A reduction in cost of traditional financial intermediation was one of the main motivations cited by Satoshi Nakamoto in his/her/their 2008 proposal for: “… an electronic payment system based on cryptographic proof instead of trust.” We begin here with some back-of-the-envelope calculations of these potential cost savings and benefits from the customer perspective. We then discuss the public blockchain ledger and various solutions to two important problems that are constraints on the public blockchain’s trustless consensus, viz. “mining” costs in proof-of-work and governance issues. We speculate that foreseeable institutional implementations will often involve integration of permissioned blockchains with public blockchains. We then discuss exchanges for trading cryptocurrencies, the second component of the crypto blockchains, and in particular their “teething problems” along with the evolution of a subset of them into increasingly “industrial strength” entities. We suggest that with a more industrial strength infrastructure in place, self-executing smart contracts are virtually natural counterparts for more traditional passive investment products. We end with a discussion of Security Token Offerings (STOs) and the newer Initial Coin Offerings (ICOs): STOs are an interesting hybrid between the ICOs and traditional IPOs; they could conceivably pave the way to a long-time-coming “direct electronic IPO” market.

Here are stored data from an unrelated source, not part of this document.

Lemma sanitizeText_settled (s : text) : Forall settled (sanitizeText s).
Proof.
  unfold sanitizeText.
  set (s1 := ReplaceAll s [0xFFFD] []).
  set (s2 := convertFullWidthToHalfWidth s1).
  set (s3 := removeJapaneseSpaces s2).
  set (s4 := ReplaceAll s3 [9] [space]).
  set (s5 := ReplaceAll s4 [13; 10] [10]).
  set (s6 := ReplaceAll s5 [13] [10]).
  assert (Hsp : plainRune space) by (unfold plainRune, space; lia).
  assert (Hlf : plainRune 10) by (unfold plainRune; lia).
  assert (H1 : Forall (fun r => r <> 0xFFFD) s1)
    by (apply ReplaceAll_single_removed; constructor).
  assert (H2 : Forall plainRune s2) by (apply convert_plain, H1).
  assert (H3 : Forall plainRune s3).
  { unfold s3. rewrite removeJapaneseSpaces_removeFrom. apply Forall_removeFrom, H2. }
  assert (H4 : Forall plainRune s4)
    by (apply Forall_ReplaceAll; [apply Forall_one; exact Hsp | exact H3]).
  assert (H4' : Forall (fun r => r <> 9) s4).
  { apply ReplaceAll_single_removed, Forall_one. unfold space. lia. }
  assert (H5 : Forall plainRune s5)
    by (apply Forall_ReplaceAll; [apply Forall_one; exact Hlf | exact H4]).
  assert (H5' : Forall (fun r => r <> 9) s5).
  { apply Forall_ReplaceAll; [apply Forall_one; lia | exact H4']. }
  assert (H6 : Forall plainRune s6)
    by (apply Forall_ReplaceAll; [apply Forall_one; exact Hlf | exact H5]).
  assert (H6' : Forall (fun r => r <> 9) s6).
  { apply Forall_ReplaceAll; [apply Forall_one; lia | exact H5']. }
  assert (H6'' : Forall (fun r => r <> 13) s6).
  { apply ReplaceAll_single_removed, Forall_one. lia. }
  apply Forall_both; [| apply Forall_both].
  - apply Forall_collapse_trim; assumption.
  - apply Forall_collapse_trim; [unfold space; lia | assumption].
  - apply Forall_collapse_trim; [unfold space; lia | assumption].
Qed.

(** *** The loop that collapses spaces runs to its end *)

Lemma Contains_double_cons (a : rune) (s : text) :
  Contains (a :: s) [space; space] =
  ((a =? space) && match s with b :: _ => b =? space | [] => false end)
  || Contains s [space; space].
Proof.
  destruct s as [| b s]; cbn [Contains HasPrefix]; unfold rune_eqb;
    rewrite ?andb_true_r, ?andb_false_r; reflexivity.
Qed.

Lemma replace_double_length (s : text) :
  forall k, (length (replaceFrom [space; space] [space] k s) <= length s)%nat.
Proof.
  induction s as [| c s IH]; intros k; [cbn; lia |].
  cbn [replaceFrom]. destruct k as [| k].
  - destruct (HasPrefix (c :: s) [space; space]).
    + cbn [app length Nat.pred]. specialize (IH 1%nat). unfold text, rune in *. lia.
    + cbn [length]. specialize (IH 0%nat). unfold text, rune in *. lia.
  - cbn [length]. specialize (IH k). unfold text, rune in *. lia.
Qed.

Lemma replace_double_shorter (s : text) :
  Contains s [space; space] = true ->
  (length (ReplaceAll s [space; space] [space]) < length s)%nat.
Proof.
  unfold ReplaceAll. induction s as [| c s IH]; [discriminate |].
  intros Hc. cbn [replaceFrom].
  destruct (HasPrefix (c :: s) [space; space]) eqn:Hp.
  - destruct s as [| b s]; [cbn in Hp; rewrite andb_false_r in Hp; discriminate |].
    cbn [app length Nat.pred replaceFrom].
    pose proof (replace_double_length s 0). unfold text, rune in *. lia.
  - cbn [Contains] in Hc. rewrite Hp in Hc. cbn [orb] in Hc.
    cbn [length]. specialize (IH Hc). unfold text, rune in *. lia.
Qed.

Lemma collapseLoop_done (fuel : nat) :
  forall s, (length s <= fuel)%nat ->
            Contains (collapseLoop fuel s) [space; space] = false.
Proof.
  induction fuel as [| fuel IH]; intros s Hlen.
  - destruct s; [reflexivity | cbn in Hlen; lia].
  - cbn [collapseLoop]. destruct (Contains s [space; space]) eqn:Hc; [| exact Hc].
    apply IH. pose proof (replace_double_shorter s Hc). unfold text, rune in *. lia.
Qed.

Lemma collapseSpaces_done (s : text) :
  Contains (collapseSpaces s) [space; space] = false.
Proof. apply collapseLoop_done. lia. Qed.

(** More fuel changes nothing: the loop has stopped by itself. *)
Lemma collapseLoop_fuel (fuel1 : nat) :
  forall fuel2 s,
    (length s <= fuel1)%nat -> (length s <= fuel2)%nat ->
    collapseLoop fuel1 s = collapseLoop fuel2 s.
Proof.
  induction fuel1 as [| fuel1 IH]; intros fuel2 s H1 H2.
  - destruct s; [destruct fuel2; reflexivity | cbn in H1; lia].
  - destruct fuel2 as [| fuel2].
    + destruct s; [reflexivity | cbn in H2; lia].
    + cbn [collapseLoop].
      destruct (Contains s [space; space]) eqn:Hc; [| reflexivity].
      pose proof (replace_double_shorter s Hc) as Hshort.
      apply IH; unfold text, rune in *; lia.
Qed.

(** *** Trimming *)

Lemma TrimLeftFunc_suffix (f : rune -> bool) (s : text) :
  exists a, s = a ++ TrimLeftFunc s f.
Proof.
  induction s as [| r s [a IH]]; [exists []; reflexivity |].
  cbn [TrimLeftFunc]. destruct (f r).
  - exists (r :: a). cbn [app]. rewrite <- IH. reflexivity.
  - exists []. reflexivity.
Qed.

Lemma TrimRightFunc_prefix (f : rune -> bool) (s : text) :
  exists b, s = TrimRightFunc s f ++ b.
Proof.
  induction s as [| r s [b IH]]; [exists []; reflexivity |].
  cbn [TrimRightFunc]. destruct (TrimRightFunc s f) as [| x t].
  - destruct (f r); [exists (r :: s) | exists s]; reflexivity.
  - exists b. cbn [app] in *. rewrite <- IH. reflexivity.
Qed.

Lemma Contains_app_false (a b sub : text) :
  Contains (a ++ b) sub = false ->
  Contains a sub = false /\ Contains b sub = false.
Proof.
  intros H. split.
  - destruct (Contains a sub) eqn:Ha; [| reflexivity].
    rewrite (Contains_app_l a b sub Ha) in H. discriminate.
  - destruct (Contains b sub) eqn:Hb; [| reflexivity].
    rewrite (Contains_app_r a b sub Hb) in H. discriminate.
Qed.

Lemma Contains_TrimSpace (s sub : text) :
  Contains s sub = false -> Contains (TrimSpace s) sub = false.
Proof.
  intros H. unfold TrimSpace.
  destruct (TrimLeftFunc_suffix IsSpace s) as [a Ha].
  rewrite Ha in H. apply Contains_app_false in H as [_ H].
  destruct (TrimRightFunc_prefix IsSpace (TrimLeftFunc s IsSpace)) as [b Hb].
  rewrite Hb in H. apply Contains_app_false in H as [H _]. exact H.
Qed.

Lemma TrimLeftFunc_ltrimmed (s : text) : ltrimmed (TrimLeftFunc s IsSpace).
Proof.
  induction s as [| r s IH]; [exact I |].
  cbn [TrimLeftFunc]. destruct (IsSpace r) eqn:Hr; [exact IH | exact Hr].
Qed.

Lemma TrimRightFunc_ltrimmed (s : text) :
  ltrimmed s -> ltrimmed (TrimRightFunc s IsSpace).
Proof.
  destruct s as [| r s]; [intros _; exact I |].
  cbn [TrimRightFunc ltrimmed]. intros Hr.
  destruct (TrimRightFunc s IsSpace); [rewrite Hr |]; exact Hr.
Qed.
(** * GstRerunSink: a shallow embedding of the render, extraction and
      session code of [gstrerunsink.cpp], and the properties checked on it.

    The element is modelled as a state monad over the private structure of
    the element together with a trace of the calls made on its external
    collaborators (the rerun recording stream, the GStreamer buffer mapping
    and the NvBufSurface mapping).  Debug logging ([GST_*_OBJECT]) has no
    effect on the element and is left out. *)

From Stdlib Require Import ZArith List String Bool Lia.
From Stdlib Require Import Strings.Byte.
Import ListNotations.

Local Open Scope string_scope.
Local Open Scope list_scope.
Local Open Scope Z_scope.


(** ** GLib and GStreamer values *)

(** [g_strcmp0]: compares two strings that may be NULL; NULL sorts before
    every string and equals only NULL. *)
Definition g_strcmp0 (str1 str2 : option string) : Z :=
  match str1, str2 with
  | None, None => 0
  | None, Some _ => -1
  | Some _, None => 1
  | Some a, Some b =>
      match String.compare a b with
      | Eq => 0
      | Lt => -1
      | Gt => 1
      end
  end.

(** Conversions to the signed machine integers the code stores values in. *)
Definition to_gint (x : Z) : Z := (x + 2 ^ 31) mod 2 ^ 32 - 2 ^ 31.
Definition to_int64 (x : Z) : Z := (x + 2 ^ 63) mod 2 ^ 64 - 2 ^ 63.

(** Conversion to the [uint32_t] that [rerun::WidthHeight] takes. *)
Definition to_uint32 (x : Z) : Z := x mod 2 ^ 32.

Inductive GstFlowReturn : Set :=
| GST_FLOW_OK
| GST_FLOW_NOT_NEGOTIATED
| GST_FLOW_ERROR.

(** The numeric values of the flow codes in gstpad.h. *)
Definition flow_code (r : GstFlowReturn) : Z :=
  match r with
  | GST_FLOW_OK => 0
  | GST_FLOW_NOT_NEGOTIATED => -4
  | GST_FLOW_ERROR => -5
  end.

Definition GstFlowReturn_eqb (a b : GstFlowReturn) : bool :=
  flow_code a =? flow_code b.

(** The pixel formats of [GstVideoFormat] the element names, and every
    other enumerator by its numeric value. *)
Inductive GstVideoFormat : Set :=
| GST_VIDEO_FORMAT_RGB
| GST_VIDEO_FORMAT_RGBA
| GST_VIDEO_FORMAT_GRAY8
| GST_VIDEO_FORMAT_NV12
| GST_VIDEO_FORMAT_I420
| GST_VIDEO_FORMAT_other (enumerator : Z).

Definition GstVideoFormat_eqb (a b : GstVideoFormat) : bool :=
  match a, b with
  | GST_VIDEO_FORMAT_RGB, GST_VIDEO_FORMAT_RGB
  | GST_VIDEO_FORMAT_RGBA, GST_VIDEO_FORMAT_RGBA
  | GST_VIDEO_FORMAT_GRAY8, GST_VIDEO_FORMAT_GRAY8
  | GST_VIDEO_FORMAT_NV12, GST_VIDEO_FORMAT_NV12
  | GST_VIDEO_FORMAT_I420, GST_VIDEO_FORMAT_I420 => true
  | GST_VIDEO_FORMAT_other x, GST_VIDEO_FORMAT_other y => x =? y
  | _, _ => false
  end.

(** [GstVideoInfo]: the fields the element reads. *)
Record GstVideoInfo : Set := {
  finfo_format : GstVideoFormat;
  GST_VIDEO_INFO_WIDTH : Z;
  GST_VIDEO_INFO_HEIGHT : Z
}.

(** A caps structure: a media-type name and typed fields. *)
Inductive GValue : Set :=
| G_TYPE_INT (v : Z)
| G_TYPE_STRING (s : string).

Record GstStructure : Set := {
  structure_name : string;
  structure_fields : list (string * GValue)
}.

Definition GstCaps : Set := list GstStructure.

(** [gst_caps_get_structure]: NULL (here [None]) past the last structure. *)
Definition gst_caps_get_structure (caps : GstCaps) (index : nat)
  : option GstStructure :=
  nth_error caps index.

(** [gst_structure_get_name]: NULL on a NULL structure. *)
Definition gst_structure_get_name (structure : option GstStructure)
  : option string :=
  option_map structure_name structure.

Fixpoint structure_lookup (fields : list (string * GValue)) (fieldname : string)
  : option GValue :=
  match fields with
  | [] => None
  | (k, v) :: rest =>
      if String.eqb k fieldname then Some v else structure_lookup rest fieldname
  end.

(** [gst_structure_get_int (structure, fieldname, &value)]: writes the field
    to [value] when it exists and holds an int, and leaves [value] as it was
    otherwise.  The function gives the content of [value] after the call. *)
Definition gst_structure_get_int (structure : option GstStructure)
    (fieldname : string) (value : Z) : Z :=
  match structure with
  | None => value
  | Some s =>
      match structure_lookup (structure_fields s) fieldname with
      | Some (G_TYPE_INT v) => v
      | _ => value
      end
  end.

(** ** NvBufSurface (device-resident surfaces) *)

(** The first surface of an [NvBufSurface] batch: the fields the element
    reads, the planes as the CPU sees them once mapped (NULL is [None]), and
    the return codes of the two NvBufSurface calls on it. *)
Record NvBufSurface : Set := {
  NvBufSurfaceMap_code : Z;
  NvBufSurfaceSyncForCpu_code : Z;
  surface_width : Z;
  surface_height : Z;
  planeParams_pitch0 : Z;
  planeParams_pitch1 : Z;
  planeParams_psize0 : Z;
  planeParams_psize1 : Z;
  mappedAddr_addr0 : option (list byte);
  mappedAddr_addr1 : option (list byte)
}.

(** ** Buffers *)

Record GstAllocator : Set := { allocator_name : option string }.
Record GstMemory : Set := { memory_allocator : option GstAllocator }.

(** What [gst_buffer_map] hands out: the [map.size] bytes at [map.data],
    and, for a device buffer, the surface descriptor [map.data] points to. *)
Record GstMapInfo : Set := {
  map_data : list byte;
  map_surface : option NvBufSurface
}.

Record GstBuffer : Set := {
  buffer_memory0 : option GstMemory;   (* gst_buffer_peek_memory (buffer, 0) *)
  buffer_map : option GstMapInfo;      (* None: gst_buffer_map fails *)
  GST_BUFFER_DTS : Z                   (* guint64 *)
}.

(** ** The rerun side *)

Inductive VideoCodec : Set := H264 | H265.

Inductive ImageFormat : Set :=
| ColorModel_RGB
| ColorModel_RGBA
| ColorModel_L
| PixelFormat_NV12
| PixelFormat_Y_U_V12_LimitedRange.

(** [rerun::archetypes::Image]: the default-constructed (empty) image, or
    the buffer, resolution and format given to its constructor. *)
Inductive Image : Set :=
| Image_default
| Image_from (bytes : list byte) (width height : Z) (format : ImageFormat).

TOPICS:Currency, exchanges/markets/clearinghouses, exchange-traded funds and applications Key Findings • A set of crypto exchanges are evolving into institutional-strength entities with law-of-one-price, clearing and settlement, custody services, and user algorithms to deal with fake inflated trade volumes. • Pure public blockchains with well-known “blockchain trilemma” problems like high energy consumption, low performance, governance shortcomings, and no clear “how-to-pay” mechanism for ledger-updating in non-crypto applications, are inexorably leading towards hybrid public/permissioned blockchain networks. • Despite their rocky start, STOs and ICOs are leading to direct or electronic IPO markets, while smart contracts running on blockchains with securities trading identifiers and data seem ideal vehicles for administering passive investment products.